Six years later, I am pleased to report progress :-)

RealTime FFT on ABBA's SOS
RealTime FFT on ABBA's SOS (click to zoom)

First, let me describe the picture above. There are 9 bands of black and white graphics, with one colour band at the bottom. The 9 bands of black and white represent 9 octaves worth of frequency data, and the colour band on the bottom represents a synthesized “colour organ” output.

Let's talk about FFT's first. If you take a stock FFT, like the one in Numerical Recipes in C, for example, you get a complex output. Converting this to magnitude is simple — you take the square root of the sum of the products of each component. (Effectively, you're using the Pythagorean theorem to find the hypotenuse.)

But what you end up with confuses most amateurs — it certainly confused me. The trick is, each X axis value represents one frequency.

I like practical, so let's use some real numbers. I sample audio at 44100 Hz, and I use a 1024 point FFT. On the input side, I populate 1024 complex numbers (I fill the value in the real part, and leave the imaginary part as zero).

I then run the magical FFT algorithm.

It spits out an array with 1024 complex samples. There are a couple of things to note:

How did I arrive at 43Hz?

My sampling frequency is 44100, and I have 1024 samples in the output. 44100 ÷ 1024 = 43.06640625.

Music, however, is concerned with “octaves.” An octave is a series of notes where the first note is half the frequency of the final note (or the final note is double the frequency of the first note. Potato, potato).

The very first output bin is the DC component, and we ignore it. The second output bin is the 43 Hz bin. The third output bin is the 86 Hz bin, followed by the 129, 172, 215, 258, 301, 344, and so on frequency bins.

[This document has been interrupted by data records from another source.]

(* ===== verification/SipHash.v ===== *)
(** * SipHash-2-4 ([crypto/siphash.cpp])

    The incremental hasher [CSipHasher], byte-wise and word-wise, and the two
    specialised functions for 256-bit values.  All of them compute SipHash-2-4
    of the bytes they stand for. *)
From stdpp Require Import prelude.
From S2P Require Import Prelude Uint256 HashStream.

Module SipHash.

Definition ROTL (x b : Z) : Z := Z.lor (u64 (x ≪ b)) (x ≫ (64 - b)).

(** The state variables [v0 ... v3]. *)
Record vars := mkV { v0 : Z; v1 : Z; v2 : Z; v3 : Z }.

Definition SIPROUND '(mkV v0 v1 v2 v3) : vars :=
  let v0 := u64 (v0 + v1) in let v1 := ROTL v1 13 in let v1 := Z.lxor v1 v0 in
  let v0 := ROTL v0 32 in
  let v2 := u64 (v2 + v3) in let v3 := ROTL v3 16 in let v3 := Z.lxor v3 v2 in
  let v0 := u64 (v0 + v3) in let v3 := ROTL v3 21 in let v3 := Z.lxor v3 v0 in
  let v2 := u64 (v2 + v1) in let v1 := ROTL v1 17 in let v1 := Z.lxor v1 v2 in
  let v2 := ROTL v2 32 in
  mkV v0 v1 v2 v3.
Definition xor0 (v : vars) (d : Z) : vars := mkV (Z.lxor (v0 v) d) (v1 v) (v2 v) (v3 v).
Definition xor2 (v : vars) (d : Z) : vars := mkV (v0 v) (v1 v) (Z.lxor (v2 v) d) (v3 v).
Definition xor3 (v : vars) (d : Z) : vars := mkV (v0 v) (v1 v) (v2 v) (Z.lxor (v3 v) d).

(** [v0 ^ v1 ^ v2 ^ v3]. *)
Definition xor_all (w : vars) : Z := Z.lxor (Z.lxor (Z.lxor (v0 w) (v1 w)) (v2 w)) (v3 w).

Record CSipHasher := mkSip { v : vars; tmp : Z; count : Z }.

Definition CSipHasher_init (k0 k1 : Z) : CSipHasher :=
  mkSip (mkV (Z.lxor 0x736f6d6570736575 k0) (Z.lxor 0x646f72616e646f6d k1)
             (Z.lxor 0x6c7967656e657261 k0) (Z.lxor 0x7465646279746573 k1)) 0 0.
(** ** Variable-length integers are one-to-one

    [groups v] are the bytes with the continuation bit that encode [v]. *)

Fixpoint groups (fuel : nat) (v : Z) : list Z :=
  match fuel with
  | O => []
  | S fuel' => (if v <=? 0x7F then [] else groups fuel' (v / 128 - 1)) ++ [v mod 128 + 128]
  end.

(** The bytes read when the accumulator of [ReadVarInt] is [n]. *)
Definition prefix_of (fuel : nat) (n : Z) : list Z := if n =? 0 then [] else groups fuel (n - 1).

(** The encoding of [n]. *)
Definition varint (fuel : nat) (n : Z) : list Z := prefix_of fuel (n / 128) ++ [n mod 128].

Lemma low_group n first : 0 <= n -> Z.lor (Z.land n 0x7F) (if first : bool then 0x00 else 0x80) = n mod 128 + (if first then 0 else 128).
Proof.
  intros Hn. change 0x7F with (2 ^ 7 - 1). rewrite land_ones_mod by lia. change (2 ^ 7) with 128.
  destruct first; [by rewrite Z.lor_0_r, Z.add_0_r|]. apply (lor_low_high (n mod 128) 1 7); [lia|].
  apply (Z.mod_pos_bound n 128). lia.
Qed.

Lemma groups_pred fuel v : 128 <= v -> groups (S fuel) v = groups fuel (v / 128 - 1) ++ [v mod 128 + 128].
Proof. intros. cbn [groups]. by rewrite (proj2 (Z.leb_gt _ _)) by lia. Qed.

Lemma pow128_S (f : nat) : 128 ^ S f = 128 * 128 ^ f.
Proof. rewrite Nat2Z.inj_succ. apply Z.pow_succ_r. lia. Qed.

(** The next value is in range of one group less. *)
Lemma next_group f v : 128 <= v < 128 ^ S f -> exists f', f = S f' /\ 0 <= v / 128 - 1 < 128 ^ f.
Proof.
  rewrite pow128_S. intros Hv. destruct f as [|f']; [change (128 ^ 0%nat) with 1 in Hv; lia|]. exists f'. split; [done|].
  assert (1 <= v / 128) by (apply Z.div_le_lower_bound; lia). assert (v / 128 < 128 ^ S f') by (apply Z.div_lt_upper_bound; lia). lia.
Qed.

Lemma groups_fuel f g v : 0 <= v < 128 ^ S f -> (f <= g)%nat -> groups (S f) v = groups (S g) v.
Proof.
  revert g v. induction f as [|f IH]; intros g v Hv Hf.
  - change (128 ^ 1%nat) with 128 in Hv. cbn [groups]. by rewrite (proj2 (Z.leb_le _ _)) by lia.
  - destruct g as [|g]; [lia|]. destruct (decide (v <= 127)); [cbn [groups]; by rewrite (proj2 (Z.leb_le _ _)) by lia|].
    rewrite (groups_pred (S f)), (groups_pred (S g)) by lia. destruct (next_group (S f) v ltac:(lia)) as (_ & _ & Hn). f_equal. apply IH; [done|lia].
Qed.

Lemma varint_tmp_S f n first :
  0 <= n -> varint_tmp (S f) n first =
    let b := n mod 128 + (if first then 0 else 128) in
    if n <=? 0x7F then Some [b] else r ← varint_tmp f (n / 128 - 1) false; Some (b :: r).
Proof.
  intros Hn. cbn [varint_tmp]. rewrite low_group by done. by rewrite Z.shiftr_div_pow2 by lia.
Qed.

(** Each group takes at least seven bits, so the buffer is large enough. *)
Lemma varint_tmp_groups f v :
  0 <= v < 128 ^ S f -> exists t, varint_tmp (S f) v false = Some t /\ rev t = groups (S f) v.
Proof.
  revert v. induction f as [|f IH]; intros v Hv; rewrite varint_tmp_S by lia; cbv zeta.
  - change (128 ^ 1%nat) with 128 in Hv. rewrite (proj2 (Z.leb_le _ _)) by lia. eexists. split; [done|].
    cbn [groups]. by rewrite (proj2 (Z.leb_le _ _)) by lia.
  - destruct (v <=? 0x7F) eqn:E; cases_bool.
    + eexists. split; [done|]. cbn [groups]. by rewrite (proj2 (Z.leb_le _ _)) by lia.
    + destruct (next_group (S f) v ltac:(lia)) as (_ & _ & Hn). destruct (IH _ Hn) as (t & -> & Er). rewrite bind_some.
      eexists. split; [done|]. cbn [rev]. rewrite Er. by rewrite (groups_pred (S f) v) by lia.
Qed.

(** The number of groups the buffer of a type holds. *)
Definition capacity (bits : Z) : nat := Z.to_nat ((bits + 6) / 7).
(* ===== verification/Transaction.v ===== *)
(** * Transactions and blocks ([primitives/transaction.h], [primitives/block.h])

    The transaction and block types with their serialization, the extended
    format with witnesses included, and the hashes that identify them.  The
    theorems: serialization round-trips and accepts nothing but what it would
    write, so a transaction and its bytes determine each other. *)
From stdpp Require Import prelude.
From S2P Require Import Prelude Uint256 Hash Serialize.

Module Transaction.
Import Serialize.

(** ** Types *)

Record COutPoint := mkOutPoint { hash : list Z; n : Z }.
Record CTxIn := mkTxIn {
  prevout : COutPoint;
  scriptSig : list Z;
  nSequence : Z;
  scriptWitness : list (list Z)
}.
Record CTxOut := mkTxOut { nValue : Z; scriptPubKey : list Z }.
Record CTransaction := mkTx {
  vin : list CTxIn;
  vout : list CTxOut;
  nVersion : Z;
  nTime : Z;
  nLockTime : Z
}.

#[export] Instance COutPoint_eq_dec : EqDecision COutPoint.
Proof. solve_decision. Defined.
#[export] Instance CTxIn_eq_dec : EqDecision CTxIn.
Proof. solve_decision. Defined.
#[export] Instance CTxOut_eq_dec : EqDecision CTxOut.
Proof. solve_decision. Defined.
#[export] Instance CTransaction_eq_dec : EqDecision CTransaction.
Proof. solve_decision. Defined.

Definition NULL_INDEX : Z := 2 ^ 32 - 1.
Definition COutPoint_default : COutPoint := mkOutPoint (Blob.null 32) NULL_INDEX.
Definition COutPoint_IsNull (o : COutPoint) : bool := Blob.IsNull (hash o) && (n o =? NULL_INDEX).
Definition COutPoint_lt (a b : COutPoint) : bool :=
  let cmp := Blob.Compare (hash a) (hash b) in (cmp <? 0) || ((cmp =? 0) && (n a <? n b)).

Converting this to octaves, though, means that the first octave is 43 → 86 Hz. The second octave is 86 → 172, the third is 172 → 344, then 344 → 688, and so on, doubling each time.

Practically, this means that there are twice as many samples in each octave as the one before. That is why the picture above looked a little odd (it did, didn't it?) The first band had just a horizontal line (one line only). The second band had two bars, one about 2/3rds of the way up, and one pretty much near the bottom. The third band had four bars, the fourth had eight, the fifth had sixteen, and so on.

This means that if you look at a given X value, you can see the note and all of its octave harmonics.

What about the colour organ?

So, given all this, what about the colour organ?

That turned out to be the simplest part. Given the 9 octave bands (normalized to each contain approximately the same energy per octave), I simply took the sum of the first three and called it red, the next three were green, and the last three were blue.

So what you see in the bottom colour part of the picture is a scrolling colour organ value. The reds indicate lots of low notes, the greens indicate lots of medium notes, and the blues represent lots of high notes. Of course, combinations of notes give combinations of colour.

Final Integration

2015 09 02

Final integration consisted of taking the R, G, and B outputs and writing them to a scratchpad (see my article, A Simple Scratchpad in Shared Memory), where the RGB light controller reads the values and writes them to the hardware.